It's confession time: I haven't always had a completely legitimate music collection. I know, I know, shocking but true. Like many people back in the '90s, I got hooked on the Napster phenominon - I love music, and I love collecting, so those two things mean that I aquired music at a fast rate. When you combine those two things with a broadband connection, you end up with a whole lot of downloads. I used Napster, Kazza, Morpheus, and Limewire to track down singles I liked off the radio. In my mind I justifued it as time-shifting radio singles. I also took it a step further though - I connected with people that had private FTP servers full of complete albums. I somehow slipped into a pack-rat mentality, where I was downloading albums of music that I had no interest in listening to (Dream Theater anyone?) for the sole purpose of having the music "just in case" I needed it for some reason. Like a friend coming over and saying "Man, I've just gotta' hear some Dream Theater!".
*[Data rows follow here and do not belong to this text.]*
Lemma run_flag (ops : list op) :
  ∀ s, fastTanhEnabled (run ops s).2 = true
       ↔ fastTanhEnabled s = true ∨ Exists load_on_live (run ops s).1.
Proof.
  induction ops as [|o ops IH]; intros s.
  - simpl. rewrite Exists_nil. tauto.
  - destruct (run_cons o ops s) as [[_ ->]|[_ ->]]; simpl.
    + rewrite Exists_cons, Exists_nil. rewrite (step_flag o s Undefined). tauto.
    + rewrite Exists_cons, IH. rewrite (step_flag o s (step o s).1). tauto.
Qed.

(** C4, as the code has it: the flag is false at the start; a call made
    while it is true leaves it true; a call made while it is false raises it
    exactly when the call is [nam_loadModel] on a handle of the registry,
    whether that call then returns true or false, so [nam_loadModel] on an
    unknown handle never raises it and a [nam_loadModel] that returns true
    always leaves it true; so after any sequence of calls from the start the
    flag is true exactly when one of the calls executed was a
    [nam_loadModel] on a handle then in the registry, and the collaborator's
    switch has been called once if the flag is true and not at all if it is
    false. *)
Theorem fast_tanh_flag_transitions :
  fastTanhEnabled init_state = false
  ∧ (∀ o s, fastTanhEnabled s = true → fastTanhEnabled (step o s).2 = true)
  ∧ (∀ o s, fastTanhEnabled s = false →
       (fastTanhEnabled (step o s).2 = true
        ↔ ∃ id jsonStr, o = LoadModel id jsonStr ∧ is_Some (instances s !! id)))
  ∧ (∀ id jsonStr s,
       (nam_loadModel id jsonStr s).1 = Returns true →
       fastTanhEnabled (nam_loadModel id jsonStr s).2 = true)
  ∧ (∀ ops, fastTanhEnabled (run ops init_state).2 = true
            ↔ Exists load_on_live (run ops init_state).1)
  ∧ (∀ ops, switched_once (run ops init_state).2).
Proof.
  split_and!.
  - done.
  - intros o s Hs. pose proof (step_activation o s) as Hact.
    destruct o; try (destruct Hact as [-> _]; exact Hs).
    destruct Hact as [-> _]. by rewrite Hs.
  - intros o s Hs. pose proof (step_activation o s) as Hact.
    destruct o;
      try (destruct Hact as [-> _]; rewrite Hs; split;
           [done|by intros (?&?&?&?)]).
    destruct Hact as [-> _]. rewrite Hs. simpl.
    rewrite bool_decide_eq_true. split; [by eauto|].
    by intros (?&?&[= -> _]&?).
  - intros id jsonStr s Hok.
    destruct (nam_loadModel_activation id jsonStr s) as [-> _].
    destruct (nam_loadModel_cases id jsonStr s)
      as [[Hl Hid]|[Hid _]]; [by rewrite Hl in Hok|].
    by rewrite bool_decide_true, orb_true_r.
  - intros ops. rewrite run_flag. simpl. split; [by intros [?|?]|by right].
  - intros ops. apply run_invariant; [apply step_switched_once|done].
Qed.

End NamProperties.

(** * Further properties of the module *)

Section NamFurther.
Context {core : NamCore}.

(** ** Projections of a step *)

Lemma step_load_outcome (id : Z) (jsonStr : string) (s : state) :
  (step (LoadModel id jsonStr) s).1
  = map_outcome VBool (nam_loadModel id jsonStr s).1.
Proof. simpl. by destruct (nam_loadModel id jsonStr s). Qed.

Lemma nam_hasModel_loaded (id : Z) (s : state) :
  nam_hasModel id s = loaded (instances s !! id).
Proof. done. Qed.

Lemma loaded_insert_engine (m : gmap Z (option DSP)) (id h : Z) (dsp dsp' : DSP) :
  m !! id = Some (Some dsp) →
  loaded (<[id := Some dsp']> m !! h) = loaded (m !! h).
Proof.
  intros Hid. destruct (decide (id = h)) as [<-|Hne].
  - by rewrite lookup_insert_eq, Hid.
  - by rewrite lookup_insert_ne.
Qed.

Lemma reset_each_loaded (rate : float) (size : Z) (ids : list Z) (h : Z) :
  ∀ m, loaded ((reset_each rate size ids m).2 !! h) = loaded (m !! h).
Proof.
  induction ids as [|id ids IH]; intros m; [done|]. simpl.
  destruct (m !! id) as [[dsp|]|] eqn:Hid; try apply IH.
  destruct (Reset dsp rate size) as [[u| |] dsp']; simpl;
    rewrite ?IH; by eapply loaded_insert_engine.
Qed.

(** ** Loading *)

Lemma ensure_fast_tanh_set_instances (m : gmap Z (option DSP)) (s : state) :
  ensure_fast_tanh (set_instances m s) = set_instances m (ensure_fast_tanh s).
Proof. unfold ensure_fast_tanh. simpl. by destruct (fastTanhEnabled s). Qed.

(** X1: [nam_loadModel] never leaves by an exception; it returns true
    exactly when the handle is in the registry, the factory returns an
    engine, and [Reset] with the stored pair and [prewarm] both return on
    it; then [nam_hasModel] answers true; and on a handle that is not in the
    registry it returns false and changes nothing at all. *)
Theorem loadModel_outcomes (id : Z) (jsonStr : string) (s : state) :
  (nam_loadModel id jsonStr s).1 ≠ Throws
  ∧ ((nam_loadModel id jsonStr s).1 = Returns true
     ↔ is_Some (instances s !! id)
       ∧ ∃ dsp dsp1 dsp2,
           get_dsp jsonStr = Returns (Some dsp)
           ∧ Reset dsp (sampleRate s) (maxBufferSize s) = (Returns (), dsp1)
           ∧ prewarm dsp1 = (Returns (), dsp2))
  ∧ ((nam_loadModel id jsonStr s).1 = Returns true →
     nam_hasModel id (nam_loadModel id jsonStr s).2 = true)
  ∧ (instances s !! id = None → nam_loadModel id jsonStr s = (Returns false, s)).
Proof.
  pose proof (nam_loadModel_cases id jsonStr s) as Hcases.
  split_and!.
  - by destruct Hcases as [[-> _]|[_ [->|[->|(?&?&?&?&?&_&_&_&->)]]]].
  - split.
    + intros Hok.
      destruct Hcases as [[Hl _]|[Hid [Hl|[Hl|(d&d1&d2&[]&[]&?&?&?&Hl)]]]];
        rewrite Hl in Hok; try done.
      split; [done|]. by exists d, d1, d2.
    + intros [[slot Hid] (d & d1 & d2 & Hget & HR & HP)].
      destruct (ensure_fast_tanh_frame s) as (_ & _ & Hr & Hb).
      unfold nam_loadModel. by rewrite Hid, Hget, Hr, Hb, HR, HP.
  - intros Hok. unfold nam_hasModel.
    destruct Hcases as [[Hl _]|[Hid [Hl|[Hl|(d&d1&d2&?&?&_&_&_&Hl)]]]];
      rewrite Hl in Hok |- *; try done.
    simpl. by rewrite lookup_insert_eq.
  - intros Hid. unfold nam_loadModel. by rewrite Hid.
Qed.

(** What [nam_loadModel] does depends on the slot of the handle only
    through its presence. *)
Lemma nam_loadModel_slot (id : Z) (jsonStr : string) (s : state)
    (slot : option DSP) :
  is_Some (instances s !! id) →
  (nam_loadModel id jsonStr (set_instances (<[id := slot]> (instances s)) s)).1
  = (nam_loadModel id jsonStr s).1
  ∧ ((nam_loadModel id jsonStr s).1 = Returns true →
     (nam_loadModel id jsonStr (set_instances (<[id := slot]> (instances s)) s)).2
     = (nam_loadModel id jsonStr s).2).
Proof.
  intros [old Hid]. unfold nam_loadModel.
  rewrite ensure_fast_tanh_set_instances. simpl.
  rewrite lookup_insert_eq, Hid.
  destruct (ensure_fast_tanh_frame s) as (Hm & _ & _ & _).
  destruct (get_dsp jsonStr) as [[dsp|]| |]; try done.
  destruct (Reset dsp _ _) as [[u1| |] dsp1]; try done.
  destruct (prewarm dsp1) as [[u2| |] dsp2]; try done.
  split; [done|]. intros _. simpl.
  unfold set_instances. simpl. by rewrite insert_insert_eq, Hm.
Qed.

Lemma nam_unloadModel_live (id : Z) (s : state) :
  is_Some (instances s !! id) →
  nam_unloadModel id s = set_instances (<[id := None]> (instances s)) s.
Proof. intros [slot Hid]. unfold nam_unloadModel. by rewrite Hid. Qed.

Lemma nam_unloadModel_unknown (id : Z) (s : state) :
  instances s !! id = None → nam_unloadModel id s = s.
Proof. intros Hid. unfold nam_unloadModel. by rewrite Hid. Qed.

(** X2: unloading twice is unloading once; destroying an instance gives the
    same state whether or not its model was unloaded first; and
    [nam_loadModel] after [nam_unloadModel] ends as it would have without
    the unload, in the same state when it returns true. *)
Theorem unloadModel_composes (id : Z) (s : state) :
  nam_unloadModel id (nam_unloadModel id s) = nam_unloadModel id s
  ∧ nam_destroyInstance id (nam_unloadModel id s) = nam_destroyInstance id s
  ∧ ∀ jsonStr,
      (nam_loadModel id jsonStr (nam_unloadModel id s)).1
      = (nam_loadModel id jsonStr s).1
      ∧ ((nam_loadModel id jsonStr s).1 = Returns true →
         (nam_loadModel id jsonStr (nam_unloadModel id s)).2
         = (nam_loadModel id jsonStr s).2).
Proof.
  destruct (instances s !! id) as [slot|] eqn:Hid.
  - rewrite (nam_unloadModel_live id s) by eauto. split_and!.
    + rewrite nam_unloadModel_live by (simpl; rewrite lookup_insert_eq; eauto).
      unfold set_instances. simpl. by rewrite insert_insert_eq.
    + unfold nam_destroyInstance. simpl.
      rewrite lookup_insert_eq, Hid. unfold set_instances. simpl.
      by rewrite delete_insert_eq.
    + intros jsonStr. apply nam_loadModel_slot. eauto.
  - rewrite !(nam_unloadModel_unknown id s) by done.
    split_and!; [done..|]. by intros jsonStr.
Qed.

(** ** Creating and destroying *)

(** X3: destroying the handle [nam_createInstance] has just returned leaves
    the registry without that handle, which is the registry as it was when
    the handle was not in use before; the counter stays advanced and the
    other globals are as they were. *)
Theorem create_then_destroy (s : state) :
  instances (nam_destroyInstance (nam_createInstance s).1 (nam_createInstance s).2)
  = delete (nextInstanceId s) (instances s)
  ∧ (instances s !! nextInstanceId s = None →
     instances
       (nam_destroyInstance (nam_createInstance s).1 (nam_createInstance s).2)
     = instances s
     ∧ nam_getInstanceCount
         (nam_destroyInstance (nam_createInstance s).1 (nam_createInstance s).2)
       = nam_getInstanceCount s)
  ∧ nextInstanceId
      (nam_destroyInstance (nam_createInstance s).1 (nam_createInstance s).2)
    = wrap_int (nextInstanceId s + 1)
  ∧ sampleRate
      (nam_destroyInstance (nam_createInstance s).1 (nam_createInstance s).2)
    = sampleRate s
  ∧ maxBufferSize
      (nam_destroyInstance (nam_createInstance s).1 (nam_createInstance s).2)
    = maxBufferSize s
  ∧ fastTanhEnabled
      (nam_destroyInstance (nam_createInstance s).1 (nam_createInstance s).2)
    = fastTanhEnabled s.
Proof.
  assert (instances
            (nam_destroyInstance (nam_createInstance s).1 (nam_createInstance s).2)
          = delete (nextInstanceId s) (instances s)) as Hreg.
  { unfold nam_destroyInstance. simpl. rewrite lookup_insert_eq. simpl.
    apply delete_insert_eq. }
  split_and!.
  - done.
  - intros Hfresh. unfold nam_getInstanceCount.
    by rewrite Hreg, delete_id.
  - unfold nam_destroyInstance. simpl. by rewrite lookup_insert_eq.
  - unfold nam_destroyInstance. simpl. by rewrite lookup_insert_eq.
  - unfold nam_destroyInstance. simpl. by rewrite lookup_insert_eq.
  - unfold nam_destroyInstance. simpl. by rewrite lookup_insert_eq.
Qed.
I've seen people who are really into warez follow the same pattern - they amass gigabytes of software they don't use, but keep it on the off chance that they might want to use it someday. I am a Christian, and consider myself a moral person, but somehow I had convinced myself that as long as I kept buying CDs, it didn't matter that I was downloading all this music. I'm admitting that I was wrong: no one should have downloaded music they didn't purchase.

Time Passes...

I grew older, and when Napster got shut down in 2000 it was a bit of a wake up call. I kept buying CDs, and only fired up Limewire when I needed a certain song. Back then, there were no online music services available to me in Canada. Slowly but surely, that changed, and I started to buy singles from Puretracks. But I still had all those MP3s I had downloaded in previous years. I wasn't sharing them online with anyone, but I still kept them. In fact, they were a bit of an annoyance because when I did a random playlist of all my music, I'd get music I had no desire to listen to. So I moved them into a folder outside my main music folder, again, just in case I needed that music.

I've always been highly opposed to warez (illegal software), and even DVD ripping if you don't own the DVD, but it wasn't until I encountered a guy in 2005 that took IP theft to a whole new level that I got the moral wakeup call. In addition to having the usual thousands of songs he didn't own from peer to peer networks, he also had a mod-chipped Xbox that allowed him to play game ROM images, watch Divx movies, etc. He had hundreds of Xbox games he didn't own. He had hundreds of movies and TV shows downloaded that he didn't own. I was quite upset by his total lack of regard for the intellectual property of others, but I realized I was a hypocrite by having music that I hadn't paid for. Conviction set in.

So my next step was to delete every song I didn't own. Nuke it all! I was happy to find out that only about 20% of my collection was music I didn't own, but that was 20% too much of course. As I deleted the music, I made a list of what music I liked and wanted to re-aquire legally. If it was one or two singles, I'd aquire them digitally from MSN Music. If it was a whole album or enough songs to warrant buying the album, I'd add it to my Amazon wishlist and purchase it later, or go to eBay and buy a used copy.

Foiled by Geography

One of the primary problems of course was that the best online music stores weren't available to me in Canada. MSN Music uses 160 kbps WMA tracks, which is great for quality, but MSN Music doesn't sell to Canadians. I've go around that by using gift certificates a friend in the USA would buy for me - once the gift certificates are activated in your account, anyone can use the credits to buy tracks. After I get the MSN Music tracks, I burn them to CD, and re-rip them as 256 kbps MP3s. I get DRM-free music that I can use anywhere I wish, and the quality still sounds great. I normally go to any lengths to avoid re-compressing an already compressed source, but I've been pleased (and surprised) at how good the tracks sound once they're in MP3 format.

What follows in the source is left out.